Noga Rosenthal, corporate counsel at 24/7 Media, said the cookie cited by the Stanford researchers is not a tracking cookie. She added that the company updated its privacy policy July 13 to remove language implying that opted-out consumers would not receive additional cookies from the company. According to the study, 24/7 Real Media’s privacy policy previously stated that a consumer may “opt out of receiving our ad delivery, audience management and behavioral targeting cookies.”
Undertone, Netmining and Vibrant Media did not immediately return requests for comment.

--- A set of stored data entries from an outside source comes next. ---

Lemma digits_are_digits ds : Forall digit ds -> forallb is_digit (digit_char <$> ds) = true.
Proof.
  induction 1 as [|d ds Hd _ IH]; [done|]. cbn. rewrite IH.
  by rewrite (proj1 (digit_char_ok d Hd)).
Qed.

Lemma digit_values ds : Forall digit ds -> digit_value <$> (digit_char <$> ds) = ds.
Proof.
  induction 1 as [|d ds Hd _ IH]; [done|]. rewrite !fmap_cons, IH.
  by rewrite (proj2 (digit_char_ok d Hd)).
Qed.

Lemma length_list_ascii (s : string) : length (String.list_ascii_of_string s) = String.length s.
Proof. induction s; cbn; auto. Qed.

Lemma lstrip_id set l : forallb (fun c => negb (set c)) l = true -> lstrip set l = l.
Proof. destruct l as [|c m]; [done|]. cbn. by destruct (set c). Qed.

Lemma strip_id set l : forallb (fun c => negb (set c)) l = true -> strip set l = l.
Proof.
  intros E. unfold strip. rewrite (lstrip_id _ _ E), lstrip_id; [apply reverse_involutive|].
  rewrite forallb_forall in *. intros c Hc. apply E.
  by apply list_elem_of_In, elem_of_reverse, list_elem_of_In.
Qed.

Lemma strip_prefix_app p l : strip_prefix p (p ++ l) = Some l.
Proof. induction p as [|c p IH]; cbn; [done|]. by rewrite Ascii.eqb_refl. Qed.

(** [str(n)], as characters. *)
Definition numeral (n : Z) : list ascii := digit_char <$> digits n.

Lemma numeral_digits n : 0 <= n -> forallb is_digit (numeral n) = true.
Proof. intros Hn. apply digits_are_digits. by apply digits_spec. Qed.

Lemma numeral_value n : 0 <= n -> read_digits (digit_value <$> numeral n) = n.
Proof. intros Hn. destruct (digits_spec n Hn). unfold numeral. by rewrite digit_values. Qed.

Lemma numeral_cons n : 0 <= n -> exists c l, numeral n = c :: l.
Proof.
  intros Hn. destruct (decide (n = 0)) as [->|]; [by exists "0"%char, []|].
  destruct (digits_head n) as (d & l & E & _); [lia|]. unfold numeral. rewrite E. by eexists _, _.
Qed.

(** No superfluous zero in front. *)
Lemma numeral_no_zero n : 0 <= n -> (1 < length (numeral n))%nat -> strip_prefix ["0"%char] (numeral n) = None.
Proof.
  intros Hn Hl. destruct (decide (n = 0)) as [->|]; [cbn in Hl; lia|].
  destruct (digits_head n) as (d & l & E & Hd); [lia|]. unfold numeral. rewrite E, fmap_cons. unfold strip_prefix.
  destruct (Ascii.eqb "0" (digit_char d)) eqn:Eb; [|done]. apply Ascii.eqb_eq in Eb as Ec.
  destruct (digit_char_ok d) as [_ Hv]; [lia|]. rewrite <- Ec in Hv.
  unfold digit_value in Hv. cbn in Hv. lia.
Qed.

(** A character that is no digit does not occur in a numeral. *)
Lemma digit_other c d : is_digit c = true -> is_digit d = false -> Ascii.eqb c d = false.
Proof. intros Hc Hd. apply Ascii.eqb_neq. intros ->. congruence. Qed.

Lemma read_digits_nonneg l : Forall (fun d => 0 <= d) l -> 0 <= read_digits l.
Proof.
  induction l as [|d l IH] using rev_ind; intros Hl; [done|]. rewrite read_digits_app.
  apply Forall_app in Hl as [Hl Hd]. rewrite Forall_singleton in Hd. specialize (IH Hl).
  change (read_digits [d]) with (10 * 0 + d). change (10 ^ Z.of_nat (length [d])) with 10. lia.
Qed.

Lemma read_text_nonneg l : forallb is_digit l = true -> 0 <= read_digits (digit_value <$> l).
Proof.
  intros Hl. apply read_digits_nonneg, Forall_fmap, Forall_forall. intros d Hd. cbn.
  rewrite forallb_forall in Hl. specialize (Hl d (proj1 (list_elem_of_In _ _) Hd)).
  unfold is_digit in Hl. unfold digit_value. lia.
Qed.

Lemma forallb_false_exists {A} (p : A -> bool) l :
  forallb p l = false -> exists x, x ∈ l /\ p x = false.
Proof.
  induction l as [|x l IH]; [done|]. cbn. destruct (p x) eqn:E; intros Hl; [|by exists x; split; [left|]].
  destruct (IH Hl) as (y & Hy & Ey). exists y. split; [by right|done].
Qed.

Lemma lstrip_subset set l c : c ∈ lstrip set l -> c ∈ l.
Proof. induction l as [|d l IH]; cbn; [done|]. destruct (set d); set_solver. Qed.

Lemma strip_subset set l c : c ∈ strip set l -> c ∈ l.
Proof.
  unfold strip. intros Hc%elem_of_reverse%lstrip_subset%elem_of_reverse%lstrip_subset. exact Hc.
Qed.

Lemma strip_prefix_inv p l rest : strip_prefix p l = Some rest -> l = p ++ rest.
Proof.
  revert l. induction p as [|d p IH]; intros [|c l] E; cbn in E; simplify_eq; try done.
  destruct (Ascii.eqb_spec d c) as [->|]; [|done]. cbn. f_equal. by apply IH.
Qed.

(** *** Replacement *)

Lemma of_chars_app a b : of_chars (a ++ b) = (of_chars a ++ of_chars b)%string.
Proof. induction a as [|c a IH]; [done|]. exact (f_equal (String c) IH). Qed.

Lemma chars_of_chars l : chars (of_chars l) = l.
Proof. apply String.list_ascii_of_string_of_list_ascii. Qed.
Lemma of_chars_chars s : of_chars (chars s) = s.
Proof. apply String.string_of_list_ascii_of_string. Qed.

(** Nothing is replaced where the first character of the pattern does not occur. *)
Lemma replace_aux_skip fuel p ps by_ body s :
  (length body <= fuel)%nat -> forallb (fun c => negb (Ascii.eqb c p)) body = true ->
  replace_all_aux fuel (String p ps) by_ (of_chars body ++ s) =
  (of_chars body ++ replace_all_aux (fuel - length body) (String p ps) by_ s)%string.
Proof.
  revert fuel. induction body as [|c body IH]; intros fuel Hf Hb; cbn [length] in *.
  { by rewrite Nat.sub_0_r. }
  destruct fuel as [|fuel]; [lia|]. cbn in Hb. apply andb_prop in Hb as [Hc Hb].
  apply negb_true_iff in Hc.
  assert (Hp : String.prefix (String p ps) (String c (of_chars body ++ s)) = false).
  { cbn. destruct (ascii_dec p c) as [->|]; [by rewrite Ascii.eqb_refl in Hc|done]. }
  change (replace_all_aux (S fuel) (String p ps) by_ (String c (of_chars body ++ s)) =
    String c (of_chars body ++ replace_all_aux (fuel - length body) (String p ps) by_ s))%string.
  cbn [replace_all_aux]. rewrite Hp. f_equal. apply IH; [lia|done].
Qed.

Lemma replace_all_none p ps by_ body :
  forallb (fun c => negb (Ascii.eqb c p)) body = true ->
  replace_all (String p ps) by_ (of_chars body) = of_chars body.
Proof.
  intros Hb. unfold replace_all. rewrite <- length_list_ascii, chars_of_chars.
  pose proof (replace_aux_skip (length body) p ps by_ body "" ltac:(lia) Hb) as E.
  rewrite Nat.sub_diag in E. cbn [replace_all_aux] in E.
  assert (Hn : forall s, (s ++ "")%string = s) by (intros s; induction s as [|c s IH]; [done|exact (f_equal (String c) IH)]).
  by rewrite !Hn in E.
Qed.

Lemma replace_all_end p ps by_ body :
  forallb (fun c => negb (Ascii.eqb c p)) body = true ->
  replace_all (String p ps) by_ (of_chars body ++ String p ps) =
  (of_chars body ++ replace_all (String p ps) by_ (String p ps))%string.
Proof.
  intros Hb. unfold replace_all. rewrite replace_aux_skip; [|rewrite <- length_list_ascii, list_ascii_app, length_app, chars_of_chars; lia|done].
  do 2 f_equal. rewrite <- !length_list_ascii, list_ascii_app, length_app, chars_of_chars. lia.
Qed.

(** *** UUIDs *)

Definition hex_text (c : ascii) : bool := is_some (hex_digit c) && negb (Ascii.eqb c "_").

Lemma hex_char_ok d : 0 <= d < 16 -> hex_text (hex_char d) = true /\ hex_digit (hex_char d) = Some d.
Proof.
  intros Hd. assert (H : forallb (fun k => hex_text (hex_char (Z.of_nat k)) && bool_decide (hex_digit (hex_char (Z.of_nat k)) = Some (Z.of_nat k))) (seq 0 16) = true)
    by (vm_compute; reflexivity).
  rewrite forallb_forall in H. specialize (H (Z.to_nat d)). rewrite List.in_seq in H. specialize (H ltac:(lia)).
  rewrite Z2Nat.id in H by lia. by apply andb_prop in H as [? ?%bool_decide_eq_true].
Qed.

Lemma hex_fixed_text w n : forallb hex_text (hex_fixed w n) = true.
Proof.
  revert n. induction w as [|w IH]; intros n; cbn; [done|]. rewrite forallb_app, IH. cbn.
  by rewrite (proj1 (hex_char_ok (n mod 16) (Z.mod_pos_bound n 16 ltac:(lia)))).
Qed.

Lemma hex_fixed_length w n : length (hex_fixed w n) = w.
Proof. revert n. induction w as [|w IH]; intros n; cbn; [done|]. rewrite length_app, IH. cbn. lia. Qed.

Definition hex_value (acc : Z) (l : list ascii) : Z := fold_left (fun a c => a * 16 + default 0 (hex_digit c)) l acc.

Lemma hex_fixed_value w n acc : 0 <= n < 16 ^ Z.of_nat w ->
  hex_value acc (hex_fixed w n) = acc * 16 ^ Z.of_nat w + n.
Proof.
  unfold hex_value. revert n. induction w as [|w IH]; intros n Hn; cbn [hex_fixed fold_left].
  { cbn in *. lia. }
  rewrite Nat2Z.inj_succ, Z.pow_succ_r in * by lia. rewrite fold_left_app, IH.
  2: { split; [apply Z.div_pos; lia|apply Z.div_lt_upper_bound; lia]. }
  cbn [fold_left]. rewrite (proj2 (hex_char_ok (n mod 16) (Z.mod_pos_bound n 16 ltac:(lia)))).
  cbn [default]. pose proof (Z.div_mod n 16 ltac:(lia)). unfold id. nia.
Qed.

Lemma hex_digits_value acc b l : forallb hex_text l = true -> (b = false \/ l <> []) ->
  hex_digits acc b l = Some (hex_value acc l).
Proof.
  revert acc b. induction l as [|c l IH]; intros acc b Hl Hb; cbn.
  { by destruct Hb as [->|]. }
  cbn in Hl. apply andb_prop in Hl as [[Hc Hu%negb_true_iff]%andb_prop Hl]. rewrite Hu.
  destruct (hex_digit c) as [d|] eqn:Ed; [|done]. rewrite IH by (done || by left). done.
Qed.

Lemma hex_text_not p : hex_text p = false -> forall l, forallb hex_text l = true -> forallb (fun c => negb (Ascii.eqb c p)) l = true.
Proof.
  intros Hp l Hl. rewrite forallb_forall in *. intros c Hc. specialize (Hl c Hc).
  destruct (Ascii.eqb_spec c p) as [->|]; [congruence|done].
Qed.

Mayer said Vibrant Media contacted the Stanford researchers and “clarified that they were not using their tracking cookie, which did remain in place, to target advertising.” He said that the company did not say whether they were collecting information via the cookie.
Jonathan Gardner, director of communications at Vibrant Media, said via email after the study was published that the Stanford researchers had identified a post-opt-out Vibrant “user ID cookie,” which “collects non-personally identifiable information on keywords a user has engaged with.” The cookie updated a user’s timestamp despite a do-not-track cookie being in place, which he said “may look like information gathering is enabled,” as the Stanford researchers concluded.
“Although the [user ID] cookie was remaining, we do not reference or use the ID in any way, and we completely delete all data, be it in logs or storage devices for that particular user ID,” he said. “Going forward, we will also be deleting that cookie.”